** Opening RECORD EXCERPTS block **

(* ===== verification/ExecDemo.v ===== *)
(** * The exec image cache: a concrete run

    Three loads of the same program and the invalidation of everything, on
    the kernel heap of src/mem.c and a tmpfs mounted at the root. *)
From stdpp Require Import gmap.
From S2P Require Import Prelude Paths Heap Pmm PmmInit Slab HeapTrace Tmpfs TmpfsData TmpfsTree TmpfsOps TmpfsProps Vfs VfsTmpfs.
From S2P Require Import ExecCache ExecMem ExecInv ExecSafe ExecVfs.
#[local] Open Scope Z_scope.

Lemma sys_run_reach {S A : Type} schedule (c : S * list (prog S A)) : rtc sys_step c (sys_run schedule c).
Proof.
  revert c. induction schedule as [|t schedule IH]; intros [s pool]; [apply rtc_refl|]. cbn.
  destruct (pool !! t) as [[a|B f k]|] eqn:E; try apply IH. destruct (f s) as [b s'] eqn:Ef. eapply rtc_l; [|apply IH].
  pose proof (sys_step_thread s pool t B f k E) as Hs. by rewrite Ef in Hs.
Qed.

(** Free memory enough for tmpfs, which leaves 48 MiB to others. *)
Definition plenty : pmm :=
  mk_pmm 16384 0x1000 0xFFFF800000000000 16384 (replicate (Z.to_nat 2048) 0) 0 16384 (replicate (Z.to_nat 16384) 0).
Definition empty_fs : tmpfs kmem := tmpfs_init_root (mk_tmpfs [] [] false TMPFS_MIN_BYTES 0 (kmem_boot plenty) 1700000000).
Definition sh_handle : handle := mk_handle 64 1 0 VFS_O_WRITE.
Definition sh_fs : tmpfs kmem :=
  (tmpfs_write sh_handle (bytes_of "elf") 3 (tmpfs_create (Some (bytes_of "sh")) empty_fs).2).2.

Lemma sh_fs_ok : fs_ok sh_fs.
Proof.
  destruct (tmpfs_create (Some (bytes_of "sh")) empty_fs) as [r s] eqn:E. unfold sh_fs. rewrite E. cbn [snd].
  destruct (tmpfs_write sh_handle (bytes_of "elf") 3 s) as [[r' h] s'] eqn:Ew.
  eapply fs_step_ok; [|eapply st_write; [| | |exact Ew]]; [|cbn; lia | by split | done].
  eapply fs_step_ok; [|by eapply st_create]. apply init_root_ok; [done | cbn; unfold TMPFS_MIN_BYTES; lia].
Qed.

Abbreviation demo_vfs := (vfs (W := tworld kmem)).
Definition demo_calls : list (@xcall demo_vfs) :=
  [CLoad (Some (bytes_of "/sh")) true; CLoad (Some (bytes_of "//sh")) true; CInvalidateTree (Some (bytes_of "/")); CLoad (Some (bytes_of "/sh")) true].
Definition demo_boot : shared kmem demo_vfs * list (prog (shared kmem demo_vfs) loaded) :=
  (exc_boot (ram_boot sh_fs) (kmem_boot striped), xpool (2 ^ 30) demo_calls).

(** The second and third load find the image of the first; everything is
    invalidated while the third holds it, which then frees it. *)
Definition demo_schedule : list nat :=
  replicate 60 0%nat ++ replicate 60 1%nat ++ replicate 11 3%nat ++ replicate 40 2%nat ++ replicate 60 3%nat.
Definition demo_end : shared kmem demo_vfs * list (prog (shared kmem demo_vfs) loaded) := sys_run demo_schedule demo_boot.

Lemma demo_reach : xreach (2 ^ 30) (ram_boot sh_fs) (kmem_boot striped) demo_calls (demo_end.1, demo_end.2).
Proof. rewrite <- surjective_pairing. apply sys_run_reach. Qed.
Lemma demo_calls_ok : Forall xcall_ok demo_calls.
Proof. by repeat constructor. Qed.

Lemma exec_cache_safe_witness : exists L, mem_trace (sh_log demo_end.1) = Some L /\
  forall p n, (p, n) ∈ L -> exists m, heap_live (sh_heap demo_end.1) p m /\ n <= m.
Proof.
  destruct (exec_cache_safe (2 ^ 30) (kmem_boot striped) (ram_boot sh_fs) demo_calls demo_end.1 demo_end.2) as (L & HL & Hb & _);
    [exact striped_ok | apply ram_boot_ok, sh_fs_ok | lia | reflexivity | exact demo_calls_ok | exact demo_reach |].
  exists L. split; [exact HL | exact Hb].
Defined.

Lemma exec_cache_bounded_witness : exc_total demo_end.1 = total_size demo_end.1 /\ total_size demo_end.1 <= 2 ^ 24.
Proof.
  destruct (exec_cache_bounded (2 ^ 30) (kmem_boot striped) (ram_boot sh_fs) demo_calls demo_end.1 demo_end.2) as (Ht & Hb & _);
    [exact striped_ok | apply ram_boot_ok, sh_fs_ok | lia | reflexivity | exact demo_calls_ok | exact demo_reach |].
  split; [exact Ht|]. unfold EXC_MAX_TOTAL in Hb. lia.
Defined.

Lemma exec_cache_fresh_witness : hits_fresh (sh_log demo_end.1) /\ XHit 3 (bytes_of "/sh") (bytes_of "elf") ∈ sh_log demo_end.1.
Proof.
  destruct (exec_cache_fresh (2 ^ 30) (kmem_boot striped) (ram_boot sh_fs) demo_calls demo_end.1 demo_end.2) as (_ & Hf & _);
    [exact striped_ok | apply ram_boot_ok, sh_fs_ok | lia | reflexivity | exact demo_calls_ok | exact demo_reach |].
  split; [exact Hf|]. apply (list_elem_of_lookup_2 _ 24%nat). vm_compute. reflexivity.
Defined.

** Closing RECORD EXCERPTS block **

### THE TASK
In the listing above, the lines from the one containing "From stdpp Require Import gmap." through the one containing "revert c. induction" must be set down exactly, with no other lines.

### EXERCISE ANSWER
From stdpp Require Import gmap.
From S2P Require Import Prelude Paths Heap Pmm PmmInit Slab HeapTrace Tmpfs TmpfsData TmpfsTree TmpfsOps TmpfsProps Vfs VfsTmpfs.
From S2P Require Import ExecCache ExecMem ExecInv ExecSafe ExecVfs.
#[local] Open Scope Z_scope.

Lemma sys_run_reach {S A : Type} schedule (c : S * list (prog S A)) : rtc sys_step c (sys_run schedule c).
Proof.
  revert c. induction schedule as [|t schedule IH]; intros [s pool]; [apply rtc_refl|]. cbn.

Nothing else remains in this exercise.